(** [map[key]] of a [std::map]: the entry, default-constructed when absent. *)
Definition map_at (m : gmap string MergeTreeDataPartTTLInfo) (k : string)
    : MergeTreeDataPartTTLInfo :=
  default TTLInfo_default (m !! k).

Definition get_slot (infos : TTLInfos) (s : TTLSlot) : MergeTreeDataPartTTLInfo :=
  match s with
  | slot_table_ttl => table_ttl infos
  | slot_group_by_ttl k => map_at (group_by_ttl infos) k
  | slot_rows_where_ttl k => map_at (rows_where_ttl infos) k
  | slot_columns_ttl k => map_at (columns_ttl infos) k
  | slot_recompression_ttl k => map_at (recompression_ttl infos) k
  | slot_moves_ttl k => map_at (moves_ttl infos) k
  end.

Definition set_slot (infos : TTLInfos) (s : TTLSlot) (v : MergeTreeDataPartTTLInfo)
    : TTLInfos :=
  match s with
  | slot_table_ttl =>
      mkTTLInfos (columns_ttl infos) v (part_min_ttl infos) (part_max_ttl infos)
                 (rows_where_ttl infos) (moves_ttl infos) (recompression_ttl infos)
                 (group_by_ttl infos)
  | slot_group_by_ttl k =>
      mkTTLInfos (columns_ttl infos) (table_ttl infos) (part_min_ttl infos) (part_max_ttl infos)
                 (rows_where_ttl infos) (moves_ttl infos) (recompression_ttl infos)
                 (<[k := v]> (group_by_ttl infos))
  | slot_rows_where_ttl k =>
      mkTTLInfos (columns_ttl infos) (table_ttl infos) (part_min_ttl infos) (part_max_ttl infos)
                 (<[k := v]> (rows_where_ttl infos)) (moves_ttl infos) (recompression_ttl infos)
                 (group_by_ttl infos)
  | slot_columns_ttl k =>
      mkTTLInfos (<[k := v]> (columns_ttl infos)) (table_ttl infos) (part_min_ttl infos)
                 (part_max_ttl infos) (rows_where_ttl infos) (moves_ttl infos)
                 (recompression_ttl infos) (group_by_ttl infos)
  | slot_recompression_ttl k =>
      mkTTLInfos (columns_ttl infos) (table_ttl infos) (part_min_ttl infos) (part_max_ttl infos)
                 (rows_where_ttl infos) (moves_ttl infos) (<[k := v]> (recompression_ttl infos))
                 (group_by_ttl infos)
  | slot_moves_ttl k =>
      mkTTLInfos (columns_ttl infos) (table_ttl infos) (part_min_ttl infos) (part_max_ttl infos)
                 (rows_where_ttl infos) (<[k := v]> (moves_ttl infos)) (recompression_ttl infos)
                 (group_by_ttl infos)
  end.

(** The dynamic type of the column a TTL expression evaluates to, as
    [typeid_cast] sees it.  A [ColumnConst] wraps a data column of one value. *)
Inductive TTLColumn :=
| ColumnUInt16 (data : list Z)
| ColumnUInt32 (data : list Z)
| ColumnConst (data_column : TTLColumn) (size : nat)
| ColumnOfOtherType.

(** [ColumnConst::getValue<T>]: the value of the wrapped data column. *)
Definition getValue (data_column : TTLColumn) : Z :=
  match data_column with
  | ColumnUInt16 data | ColumnUInt32 data => nth 0 data 0%Z
  | _ => 0%Z
  end.

(** A TTL entry: [expression] is
    [ITTLAlgorithm::executeExpressionAndGetColumn(expression, block, result_column)]. *)
Record TTLDescription := mkTTLDescription {
  result_column : string;
  expression : Block -> TTLColumn
}.

(** The process-wide calendar table [DateLUT::instance()]. *)
Record DateLUTImpl := mkDateLUT {
  fromDayNum : Z -> Z;
  toNumYYYYMM : Z -> Z
}.

(** [DayNum] is a 16-bit unsigned day number. *)
Definition DayNum (v : Z) : Z := (v mod 65536)%Z.
(** * An HTTP-addressable file cache (main.js): model and verified properties

    The server maps a URL [/DDD] (three ASCII digits) to the file
    [<cache>/DDD.jpeg] and serves GET, PUT and DELETE on it.  This file
    embeds the request handling of [main.js] and states its properties.

    Modelling choices, all visible in the definitions below:
    - JavaScript strings are [string]; Buffers are lists of bytes;
    - the cache directory is a finite map from file paths to contents;
    - Node's [path.join] is modelled for POSIX paths, segment by segment;
    - a handler is a computation in a state-and-exception monad over the
      file system, the response object and the console;
    - I/O failures are supplied by the environment as explicit faults. *)

From Stdlib Require Import ZArith Ascii String List Bool Lia.
From Stdlib.Strings Require Import Byte.
From stdpp Require Import base option list gmap strings.

Local Open Scope string_scope.
Local Open Scope Z_scope.

(** ** JavaScript values used by the program *)

(** A Node.js [Buffer]. *)
Abbreviation Buffer := (list byte).

(** An [Error] object: the handlers read [err.code] and [err.message]. *)
Record JsError := mkError { err_code : string; err_message : string }.

(** What a string becomes on the wire ([res.end(str)], UTF-8). *)
Definition Buffer_from (s : string) : Buffer := list_byte_of_string s.

(** [Buffer.concat(chunks)] *)
Definition Buffer_concat (chunks : list Buffer) : Buffer := concat chunks.

Arguments Buffer_from : simpl never.
Arguments Buffer_concat : simpl never.

(** ** Regular expressions, as far as [/^\/(\d{3})$/] needs them *)

Inductive regex : Type :=
| RChar (c : ascii)                (* a literal character *)
| RDigit                           (* \d : one of 0..9 *)
| RSeq (r1 r2 : regex)             (* r1 r2 *)
| RRepeat (n : nat) (r : regex)    (* r{n} *)
| RGroup (r : regex).              (* ( r ) : a capturing group *)

(** [\d] without the [u]/[v] flags matches exactly the ASCII digits. *)
Definition isDigit (c : ascii) : bool :=
  let n := nat_of_ascii c in (48 <=? n)%nat && (n <=? 57)%nat.

(** The result of matching a prefix: matched text, captures, remainder. *)
Definition rx_result : Type := string * list string * string.

Definition rx_then (a : option rx_result) (k : string -> option rx_result)
  : option rx_result :=
  match a with
  | Some (m1, g1, s1) =>
      match k s1 with
      | Some (m2, g2, s2) => Some (m1 +:+ m2, (g1 ++ g2)%list, s2)
      | None => None
      end
  | None => None
  end.

Fixpoint rx_run (r : regex) (s : string) : option rx_result :=
  match r with
  | RChar c =>
      match s with
      | String c' s' => if Ascii.eqb c c' then Some (String c' "", [], s') else None
      | EmptyString => None
      end
  | RDigit =>
      match s with
      | String c' s' => if isDigit c' then Some (String c' "", [], s') else None
      | EmptyString => None
      end
  | RSeq r1 r2 => rx_then (rx_run r1 s) (rx_run r2)
  | RRepeat n r1 =>
      (fix rep (k : nat) (s0 : string) : option rx_result :=
         match k with
         | O => Some ("", [], s0)
         | S k' => rx_then (rx_run r1 s0) (rep k')
         end) n s
  | RGroup r1 =>
      match rx_run r1 s with
      | Some (m, g, s') => Some (m, m :: g, s')
      | None => None
      end
  end.

(** [str.match(/^r$/)] for a non-global pattern anchored at both ends:
    [null] (here [None]) unless the whole string matches; otherwise the
    array whose element 0 is the match and element [i] the [i]-th group. *)
Definition String_match (s : string) (r : regex) : option (list string) :=
  match rx_run r s with
  | Some (m, g, EmptyString) => Some (m :: g)
  | _ => None
  end.

(** ** The router's key derivation *)

(** The pattern [/^\/(\d{3})$/]. *)
Definition url_pattern : regex := RSeq (RChar "/") (RGroup (RRepeat 3 RDigit)).

(** [getHttpCodeFromUrl]: [match ? match[1] : null]. *)
Definition getHttpCodeFromUrl (url : string) : option string :=
  match String_match url url_pattern with
  | Some m => m !! 1%nat
  | None => None
  end.

(** A code: exactly three ASCII digits. *)
Definition valid_code (code : string) : bool :=
  match code with
  | String a (String b (String c EmptyString)) => isDigit a && isDigit b && isDigit c
  | _ => false
  end.

(** ** Node's [path.join] on POSIX *)

(** [s.split('/')] *)
Fixpoint split_slash (s : string) : list string :=
  match s with
  | EmptyString => [""]
  | String c s' =>
      if Ascii.eqb c "/" then "" :: split_slash s'
      else match split_slash s' with
           | seg :: rest => String c seg :: rest
           | [] => [String c ""]
           end
  end.

(** One step of [normalizeString]: the stack holds the segments kept so
    far, innermost first.  Empty segments and [.] are dropped; [..] removes
    the segment before it, or is kept when there is none to remove and the
    path is relative. *)
Definition normalize_step (allowAboveRoot : bool) (stack : list string) (seg : string)
  : list string :=
  if String.eqb seg "" || String.eqb seg "." then stack
  else if String.eqb seg ".." then
    match stack with
    | top :: rest =>
        if String.eqb top ".." then (if allowAboveRoot then ".." :: stack else stack)
        else rest
    | [] => if allowAboveRoot then [".."] else []
    end
  else seg :: stack.

Definition normalize_segments (allowAboveRoot : bool) (path : string) : list string :=
  rev (fold_left (normalize_step allowAboveRoot) (split_slash path) []).

(** [segs.join('/')] *)
Fixpoint join_slash (segs : list string) : string :=
  match segs with
  | [] => ""
  | [seg] => seg
  | seg :: rest => seg +:+ "/" +:+ join_slash rest
  end.

Definition isAbsolute (path : string) : bool :=
  match path with
  | String c _ => Ascii.eqb c "/"
  | EmptyString => false
  end.

Fixpoint last_char (s : string) : option ascii :=
  match s with
  | EmptyString => None
  | String c EmptyString => Some c
  | String _ s' => last_char s'
  end.

Definition trailingSeparator (path : string) : bool :=
  match last_char path with
  | Some c => Ascii.eqb c "/"
  | None => false
  end.

(** [path.posix.normalize] *)
Definition posix_normalize (path : string) : string :=
  if String.eqb path "" then "."
  else
    let abs := isAbsolute path in
    let trailing := trailingSeparator path in
    let p := join_slash (normalize_segments (negb abs) path) in
    if String.eqb p "" then
      (if abs then "/" else if trailing then "./" else ".")
    else
      let p' := if trailing then p +:+ "/" else p in
      if abs then "/" +:+ p' else p'.

(** [path.posix.join(...args)]: the non-empty arguments, joined by a slash,
    then normalized. *)
Definition posix_join (args : list string) : string :=
  match List.filter (fun a => negb (String.eqb a "")) args with
  | [] => "."
  | parts => posix_normalize (join_slash parts)
  end.

(** *** Shapes of paths, used to state where [path.join] lands *)

(** A file name that is a single path segment and not a dot name. *)
Fixpoint has_slash (s : string) : bool :=
  match s with
  | EmptyString => false
  | String c s' => Ascii.eqb c "/" || has_slash s'
  end.

Definition plain_name (file : string) : bool :=
  negb (has_slash file) && negb (String.eqb file "")
  && negb (String.eqb file ".") && negb (String.eqb file "..").

(** [segs], each followed by a slash. *)
Fixpoint dir_string (segs : list string) : string :=
  match segs with
  | [] => ""
  | seg :: rest => seg +:+ "/" +:+ dir_string rest
  end.

(** The directory part of every path joined onto [dir]: the normalized
    segments of [dir], below the root when [dir] is absolute. *)
Definition dir_prefix (dir : string) : string :=
  (if isAbsolute dir then "/" else "")
  +:+ dir_string (normalize_segments (negb (isAbsolute dir)) dir).

(** ** The world a request handler runs in *)

(** [http.ServerResponse], as far as the handlers drive it. *)
Record ServerResponse := mkResponse {
  headersSent : bool;                    (* res.headersSent *)
  statusCode : Z;                        (* res.statusCode *)
  headers : list (string * string);      (* the headers given to writeHead *)
  body : Buffer;                         (* the bytes written so far *)
  writableEnded : bool                   (* res.end() was called *)
}.

(** A response nobody has written to: Node's default status is 200. *)
Definition fresh_response : ServerResponse := mkResponse false 200 [] [] false.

-=-=-=-=-

Keep only those lines of the records that hold "normalized", and return them.

Output for this task →
    then normalized. *)
(** The directory part of every path joined onto [dir]: the normalized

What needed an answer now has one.